Dems’ Blessings And Challenges
Wednesday - June 04, 2008
Hawaii’s Democrats spent the Memorial Day weekend in convention at the Hilton Hawaiian Village hotel. They were in a festive mood, and they had good reason to be.
Count their blessings: First, they boast a Hawaii-born-and-reared presidential candidate. Barack Obama, child of two University of Hawaii students and a graduate of Punahou, will become the Democratic Party’s nominee for president of the United States in late August 2008.
Second, their numbers have swelled dramatically on the basis of Obama’s popularity and this year’s convention seats were filled with many, many new faces.
“I’m the only returning delegate from my precinct,” one convention regular told me.
Said another, “Every face in the row I’m sitting in is a new face.”
More than 35,000 attended Hawaii’s Democratic caucuses Feb. 19, and just under 1,000 delegates filled the Hilton’s Coral Ballroom. Heady numbers those, almost like the salad days of Hawaii’s democracy.
Third, Democrats could chortle over picking up two seats in the state Legislature more than a year before the 2008 elections take place. The pre-session apostasies of Republican state Rep. Karen Awana and Republican state Sen. Mike Gabbard added to the Democrats’ already bloated legislative majorities.
And their chances look good to add even more seats in the fall. Popular Big Island state Rep. Josh Green is going after the Senate seat being vacated by Republican Paul Whalen, and he is just one of many strong Democratic candidates eyeing the handful of Republican incumbents left in the Legislature.

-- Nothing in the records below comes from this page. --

Lemma wp_rotate s : (∀ old, nodes (efs s) !! link = Some (NLink old) → below old link = false) →
  wp (rotate c t link) (λ err s', turned (nodes (efs s)) err (nodes (efs s'))) s.
Proof.
  intros Hsep. unfold rotate. apply wp_bind. apply wp_with_fs; intros; cbn; [apply wp_ret; by apply turned_not|].
  destruct (nodes (efs s) !! t) as [x|] eqn:Et; cbn; [apply wp_ret; by apply turned_not|]. set (m := nodes (efs s)) in *.
  set (m1 := <[t:=NLink c]> m). assert (Hl1 : m1 !! link = m !! link) by (by apply lookup_insert_ne).
  assert (Hq1 : ∀ q, q ≠ t → m1 !! q = m !! q) by (intros; by apply lookup_insert_ne).
  apply wp_bind, (wp_mono _ (λ r s', nodes (efs s') = m1 ∧ ∀ old, r = Ok old → m !! link = Some (NLink old))).
  { apply wp_with_fs; intros; cbn; (split; [done|]); [done|]. cbn in Hl1. rewrite Hl1. destruct (m !! link) as [[]|]; try done. by intros ? [= <-]. }
  intros r s2 [E2 Hr]. set (old := match r with Ok t0 => t0 | Err _ => "" end).
  assert (Hold : old = "" ∨ (m !! link = Some (NLink old) ∧ below old link = false)).
  { destruct r as [o|]; [|by left]. right. specialize (Hr o eq_refl). split; [done|]. by apply Hsep. }
  cbv zeta. fold old. apply wp_bind.
  apply (wp_mono _ (λ err s', (nodes (efs s') = m1 ∨ nodes (efs s') = delete link m1) ∧
    (nodes (efs s') = delete link m1 ∧ nodes (efs s') ≠ m1 → err = None))).
  - apply wp_with_fs; intros; cbn; [naive_solver|]. change (fs_of s2) with (efs s2). rewrite E2.
    destruct (m1 !! link) as [[]|]; cbn; try naive_solver. case_bool_decide; cbn; naive_solver.
  - intros err s3 [H3 H4].
    assert (Hend : wp (rotate_end t link old) (λ err s', turned m err (nodes (efs s'))) s3).
    { apply wp_rotate_end; [| | |done].
      - intros q Hq1' Hq2. destruct H3 as [-> | ->]; [|rewrite lookup_delete_ne by done]; by apply Hq1.
      - destruct H3 as [-> | ->]; [|rewrite lookup_delete_ne by done]; apply lookup_insert_eq.
      - destruct H3 as [-> | ->]; [right; by rewrite Hl1|left; apply lookup_delete_eq]. }
    destruct err as [x|]; [|done]. destruct (IsNotExist x); [done|]. apply wp_ret.
    apply turned_not; [done|]. destruct H3 as [-> | E3]; [done|].
    destruct (decide (delete link m1 = m1)) as [E|Hne]; [intros q Hq; rewrite E3, E; by apply Hq1|]. assert (Some x = None) by (apply H4; split; [done|by rewrite E3]). done.
Qed.
End generation.

(** ** Whole refreshes *)
Record placed (c t link : string) (m : gmap string node) : Prop := {
  p_clean : clean_dir c;
  p_t : t ≠ link;
  p_link : below c link = false;
  p_t_out : below c t = false;
  (** The names of this refresh are new. *)
  p_new : ∀ q, below c q = true → m !! q = None;
  p_t_new : m !! t = None;
  (** The generation in use is another directory, without the link in it. *)
  p_other : ∀ old, m !! link = Some (NLink old) → below old link = false ∧ ∀ q, below c q = true → below old q = false;
}.

Lemma complete_kept d m m' : complete d m → (∀ q x, m !! q = Some (NFile x) → below d q = true → m' !! q = Some (NFile x)) → complete d m'.
Proof. intros (x & y & Hx & Hy) Hk. exists x, y. split; (apply Hk; [done|apply below_in_dir]). Qed.

(** What a refresh leaves of [m]. *)
Definition refreshed (c link : string) (m : gmap string node) (err : option error) (m' : gmap string node) : Prop :=
  creds_ok link m' ∧
  (err = None → m' !! link = Some (NLink c)) ∧
  (∀ d, m' !! link = Some (NLink d) → d ≠ c → m !! link = Some (NLink d) ∧
     ∀ q x, below d q = true → m !! q = Some (NFile x) → m' !! q = Some (NFile x)) ∧
  (m' !! link = None → m !! link = None ∨ is_Some err).

Lemma fills_start c m : placed c "" "" m ∨ (∀ q, below c q = true → m !! q = None) → fills c m m.
Proof.
  intros [Hp|Hp]; (split; [intros q _; auto|]); intros q Hq tt Ht; [rewrite (p_new _ _ _ _ Hp q Hq) in Ht|rewrite (Hp q Hq) in Ht]; done.
Qed.

(** The files of a generation are apart from the new names. *)
Lemma fills_link c link m m1 d : fills c m m1 → below c link = false → m1 !! link = Some (NLink d) → m !! link = Some (NLink d).
Proof.
  intros [Hf _] Hl Hd. destruct (Hf link Hl) as [F1 F2]. destruct (m !! link) as [nd|] eqn:E.
  - rewrite (F1 nd eq_refl) in Hd. congruence.
  - destruct (F2 eq_refl) as [E'|E']; congruence.
Qed.

Lemma fills_file c t link m m1 q x : placed c t link m → fills c m m1 → m !! q = Some (NFile x) → m1 !! q = Some (NFile x).
Proof.
  intros Hp [Hf _] Hq. destruct (below c q) eqn:Eb; [by rewrite (p_new _ _ _ _ Hp q Eb) in Hq|]. by apply (Hf q Eb).
Qed.

Lemma filled_refreshed c t link m m1 err : placed c t link m → creds_ok link m → fills c m m1 → is_Some err →
  refreshed c link m err m1.
Proof.
  intros Hp Hok Hf He. assert (Hlink : ∀ d, m1 !! link = Some (NLink d) → m !! link = Some (NLink d)).
  { intros d. eapply fills_link; [done|apply Hp]. }
  split_and!; [|intros ->; by destruct He| |by right].
  - intros d Hd. eapply complete_kept; [by apply Hok, Hlink|]. intros q x Hq _. by eapply fills_file.
  - intros d Hd _. split; [by apply Hlink|]. intros q x _ Hq. by eapply fills_file.
Qed.

Lemma turned_refreshed c t link m m1 err m' : placed c t link m → creds_ok link m → fills c m m1 → complete c m1 →
  turned c t link m1 err m' → refreshed c link m err m'.
Proof.
  intros Hp Hok Hf Hc Ht. assert (Hlink : ∀ d, m1 !! link = Some (NLink d) → m !! link = Some (NLink d)).
  { intros d. eapply fills_link; [done|apply Hp]. }
  assert (Hnt : ∀ q x, m !! q = Some (NFile x) → q ≠ t) by (intros q x Hq ->; by rewrite (p_t_new _ _ _ _ Hp) in Hq).
  destruct Ht as [He Hsame|He Hgone Hsame|Hnew Hrest].
  - assert (Hl : m' !! link = m1 !! link) by (apply Hsame, not_eq_sym, Hp).
    assert (Hfile : ∀ q x, m !! q = Some (NFile x) → m' !! q = Some (NFile x)).
    { intros q x Hq. rewrite Hsame by (by eapply Hnt). by eapply fills_file. }
    split_and!; [|intros ->; by destruct He| |by right].
    + intros d Hd. rewrite Hl in Hd. eapply complete_kept; [by apply Hok, Hlink|]. intros q x Hq _. by apply Hfile.
    + intros d Hd _. rewrite Hl in Hd. split; [by apply Hlink|]. intros q x _. by apply Hfile.
  - split_and!; [intros d Hd; congruence|intros ->; by destruct He|intros d Hd; congruence|by right].
  - split_and!; [|done| |intros E; congruence].
    + intros d Hd. assert (d = c) as -> by congruence. eapply complete_kept; [exact Hc|]. intros q x Hq Hb.
      assert (q ≠ t) by (intros ->; by rewrite (p_t_out _ _ _ _ Hp) in Hb).
      assert (q ≠ link) by (intros ->; by rewrite (p_link _ _ _ _ Hp) in Hb).
      destruct (Hrest q) as [E|(old & Ho & _ & Hb')]; [done|done|by rewrite E|].
      destruct (p_other _ _ _ _ Hp old (Hlink _ Ho)) as [_ Hsep]. by rewrite (Hsep q Hb) in Hb'.
    + intros d Hd Hne. congruence.
Qed.

Lemma wp_refreshCreds_grpc opts now s :
  let c := (generateTmpDirNames opts now).1 in let t := (generateTmpDirNames opts now).2 in
  MWLIDEnabled = true → status (job s) = ServiceAvailable → placed c t (symlink opts) (nodes (efs s)) → creds_ok (symlink opts) (nodes (efs s)) →
  wp (refreshCreds opts now) (λ err s', refreshed c (symlink opts) (nodes (efs s)) err (nodes (efs s'))) s.
Proof.
  intros c t He Hs Hp Hok. unfold refreshCreds. change (generateTmpDirNames opts now) with (c, t). cbv iota beta.
  apply wp_bind. unfold isGRPCServiceEnabled. rewrite He. cbn [negb]. apply wp_bind, wp_gets. cbn beta. rewrite Hs. apply wp_ret.
  assert (Hw : written c (nodes (efs s)) s) by (apply fills_start; right; apply Hp).
  apply wp_bind. eapply wp_mono; [apply (wp_refreshCredsWithGRPC c (p_clean _ _ _ _ Hp) (nodes (efs s)) s Hw)|].
  intros err s1 [Hw1 Hc]. destruct err as [x|]; [apply wp_ret; by eapply filled_refreshed|].
  assert (Hsep : ∀ old, nodes (efs s1) !! symlink opts = Some (NLink old) → below old (symlink opts) = false).
  { intros old Ho. destruct (p_other _ _ _ _ Hp old) as [Hb _]; [|exact Hb]. exact (fills_link c _ _ _ _ Hw1 (p_link _ _ _ _ Hp) Ho). }
  eapply wp_mono; [apply (wp_rotate c t (symlink opts) (p_t _ _ _ _ Hp) s1 Hsep)|].
  intros err s2 Ht. eapply turned_refreshed; [done|done|exact Hw1|by apply Hc|done].
Qed.


(** ** The watch *)

(** From a known identity on, no refresh is asked for exactly while it stays. *)
Lemma watchIdentity_quiet prev descs : prev ≠ "" →
  true ∉ watchIdentity prev descs ↔ Forall (λ d : option string, match d with Some u => u = prev | None => True end) descs.
Proof.
  intros Hp. induction descs as [|d descs IH]; [split; [constructor|intros _; by apply not_elem_of_nil]|].
  cbn [watchIdentity]. unfold watch_step. rewrite Forall_cons. destruct d as [u|].
  - rewrite bool_decide_false by done. case_bool_decide as Hu.
    + subst u. rewrite not_elem_of_cons, IH. naive_solver.
    + rewrite not_elem_of_cons. naive_solver.
  - rewrite not_elem_of_cons, IH. naive_solver.
Qed.
End refreshes.

(** ** The extension *)
Inductive command := CStart | CStop | CReport (err : option error).
Definition execute (c : command) (e : Extension) : Extension :=
  match c with CStart => Start e | CStop => (Stop e).1 | CReport err => set_lastError err e end.

(** One loop runs at most: the one that can be cancelled. *)
Definition one_loop (e : Extension) : Prop :=
  (∀ id, id ∈ loops e → id ∉ cancelled e → cancel e = Some id) ∧
  match cancel e with
  | Some id => id ∈ loops e ∧ id ∉ cancelled e ∧ ectx e = Live id
  | None => ∀ id, ectx e ≠ Live id
  end ∧ (∀ id, id ∈ loops e → id < length (loops e)) ∧ ∀ id, id ∈ cancelled e → id < length (loops e).

(** Whatever the order of starts, stops and reports, at most one core loop is
    not cancelled; a stop never fails and cancels it, a start starts one
    exactly when there is none, and the status is never an error, which would
    restart the extension. *)
Theorem extension_one_loop cs : let e := foldl (λ e c, execute c e) new_extension cs in
  one_loop e ∧ (Stop e).2 = None ∧ (GetStatus e).2 = None.
Proof.
  intros e. assert (Ho : one_loop e); [|].
  - unfold e. clear e. assert (Hn : one_loop new_extension).
    { split_and!; try done; intros id Hid; by apply elem_of_nil in Hid. }
    revert Hn. generalize new_extension as e. induction cs as [|c cs IH]; intros e He; [done|]. apply IH. clear IH.
    destruct He as (H1 & H2 & H3 & H4). destruct c as [| |err]; cbn [execute].
    + unfold Start. destruct (cancel e) as [id|] eqn:Ec; [unfold one_loop; rewrite Ec; exact (conj H1 (conj H2 (conj H3 H4)))|]. unfold one_loop. cbn. split_and!.
      * intros id [Hid|Hid%list_elem_of_singleton]%elem_of_app Hn; [by specialize (H1 id Hid Hn)|by subst].
      * apply elem_of_app. right. by apply list_elem_of_singleton.
      * intros Hid. specialize (H4 _ Hid). lia.
      * done.
      * rewrite length_app. cbn. intros id [Hid|Hid%list_elem_of_singleton]%elem_of_app; [specialize (H3 _ Hid)|]; lia.
      * rewrite length_app. cbn. intros id Hid. specialize (H4 _ Hid). lia.
    + unfold Stop. destruct (cancel e) as [id|] eqn:Ec; [|unfold one_loop; cbn; rewrite Ec; exact (conj H1 (conj H2 (conj H3 H4)))].
      destruct H2 as (Hl & Hc & Hx). unfold ctx_Err. rewrite Hx, bool_decide_false by done. unfold one_loop. cbn. split_and!; try done.
      * intros id' Hid Hn. apply not_elem_of_app in Hn as [Hn1 Hn2]. specialize (H1 id' Hid Hn1).
        assert (id' = id) by congruence. subst. by destruct Hn2; apply list_elem_of_singleton.
      * intros id' [Hid|Hid%list_elem_of_singleton]%elem_of_app; [auto|subst; auto].
    + exact (conj H1 (conj H2 (conj H3 H4))).
  - split; [done|]. destruct Ho as (_ & H2 & _). destruct (cancel e) as [id|] eqn:Ec.
    + destruct H2 as (_ & Hc & Hx). unfold Stop, GetStatus, ctx_Err. rewrite Ec, Hx, bool_decide_false by done. by destruct (lastError e).
    + unfold Stop, GetStatus, ctx_Err. rewrite Ec. destruct (ectx e) as [| |id] eqn:Ex; [by destruct (lastError e)..|]. by destruct (H2 id).
Qed.

(** ** Examples *)
Definition linux_opts : outputOpts := mkOpts contentDirPrefix tempSymlinkPrefix symlink_path.
Definition old_dir : string := "/run/secrets/workload-spiffe-contents-T1".
Definition new_dir : string := "/run/secrets/workload-spiffe-contents-T2".

#[local] Instance demo_config : MwlidConfig := {| MWLIDEnabled := true; ServiceAddress := "10.0.0.1:50051"; retryPolicy := Retry.mkPolicy 0 (float_of_Z 0) 0 None 0 |}.

(** The metadata server cannot read the status before call [status_from]. *)
Definition demo_world (status_from : nat) : MwlidWorld := {|
  GetKey := λ n key, if bool_decide (key = enableWorkloadCertsKey) then Ok "True"
                     else if bool_decide (key = configStatusKey) then (if decide (n < status_from) then Err (ErrMsg "503") else Ok "OK") else Ok key;
  NewClient := λ _ _, None;
  GetWorkloadCertificates := λ n, if decide (n = 1) then Err (ErrMsg "UNAVAILABLE") else Ok (mkCerts "" "chain-2");
  GetWorkloadTrustBundles := λ _, Ok "bundle-2";
  status_FromError := λ _, Some OtherCode;
  timer_wait := λ _, None;
  unmarshal_identities := λ _, Ok {["spiffe://pool/ns/a" := mkCredential "cert" "key"]};
  unmarshal_anchors := λ _, Ok {["pool" := "anchor"]};
  range_identities := λ m, (map_to_list m).*1;
  range_anchors := λ m, (map_to_list m).*1 |}.

Definition demo (st : Status) : env :=
  mkEnv (mkFs {["/run/secrets" := NDir; old_dir := NDir; certificates_pem old_dir := NFile "chain-1";
                trust_bundles_json old_dir := NFile "bundle-1"; symlink_path := NLink old_dir]} 0) (mkJob st false) 0.

Lemma generations_apart q : below new_dir q = true → below old_dir q = false.
Proof.
  intros Hq. destruct (below old_dir q) eqn:Eb; [|reflexivity]. exfalso.
  assert (Hl : length (to_bytes old_dir) = length (to_bytes new_dir)) by (vm_compute; reflexivity).
  pose proof (below_same_length old_dir new_dir q Hl Eb Hq) as E. apply (f_equal (String.get 39)) in E. vm_compute in E. discriminate E.
Qed.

Fourth, as in 2006 the Democrats have a terrific opponent to run against, i.e., George W. Bush. In his convention speech, U.S. Rep. Neil Abercrombie called Bush “the gift that keeps on giving” to Democratic candidates. “Poor John McCain,” said Abercrombie, “every night he goes to bed worrying about what stupid thing Bush said today. Then he wakes up in the morning worried about what stupid thing Bush has done while he was asleep.”
Bush’s approval ratings stand somewhere between 28 percent and 33 percent in the most recent polls. Numbers like those help Democrats from Kennebunkport to Ka’u - whatever office they seek.
Bush has had a particularly corrosive effect on attempts to rebuild Hawaii’s Republican Party. The 2002 election of the first Republican governor in 40 years gave Republicans hope that happier days lay ahead.
But Gov. Linda Lingle has been able to do little to improve local Republican fortunes. Her critics within the GOP fault her for not doing enough for Republican legislative candidates. Perhaps. But Bush’s blunders - from the invasion of Iraq to his response to Katrina to his failure to fashion an energy policy - has put a damper on all efforts at Republican party-building.
Fifth, the Democrats will go to their August convention as real players - a role they haven’t enjoyed for a long, long time. Not only did Hawaii’s gentle breezes and diverse society foster the national party’s nominee, not only did the party’s February caucuses give Obama the majority of their convention delegates, but in their Memorial Day weekend convention the Democrats joyously provided Obama with three more superdelegates: newly elected party chair Brian Schatz, his hand-picked vice-chair and former Judge James S. Burns.
Hawaii’s Democrats should, in good taste and sober reflection, mute their celebrations. Over the next five months they will be part of the most formidable electoral challenge any political party has faced since the launching of the Republic: the election of the United States’ first African-American president.
That will require little but grim hard work.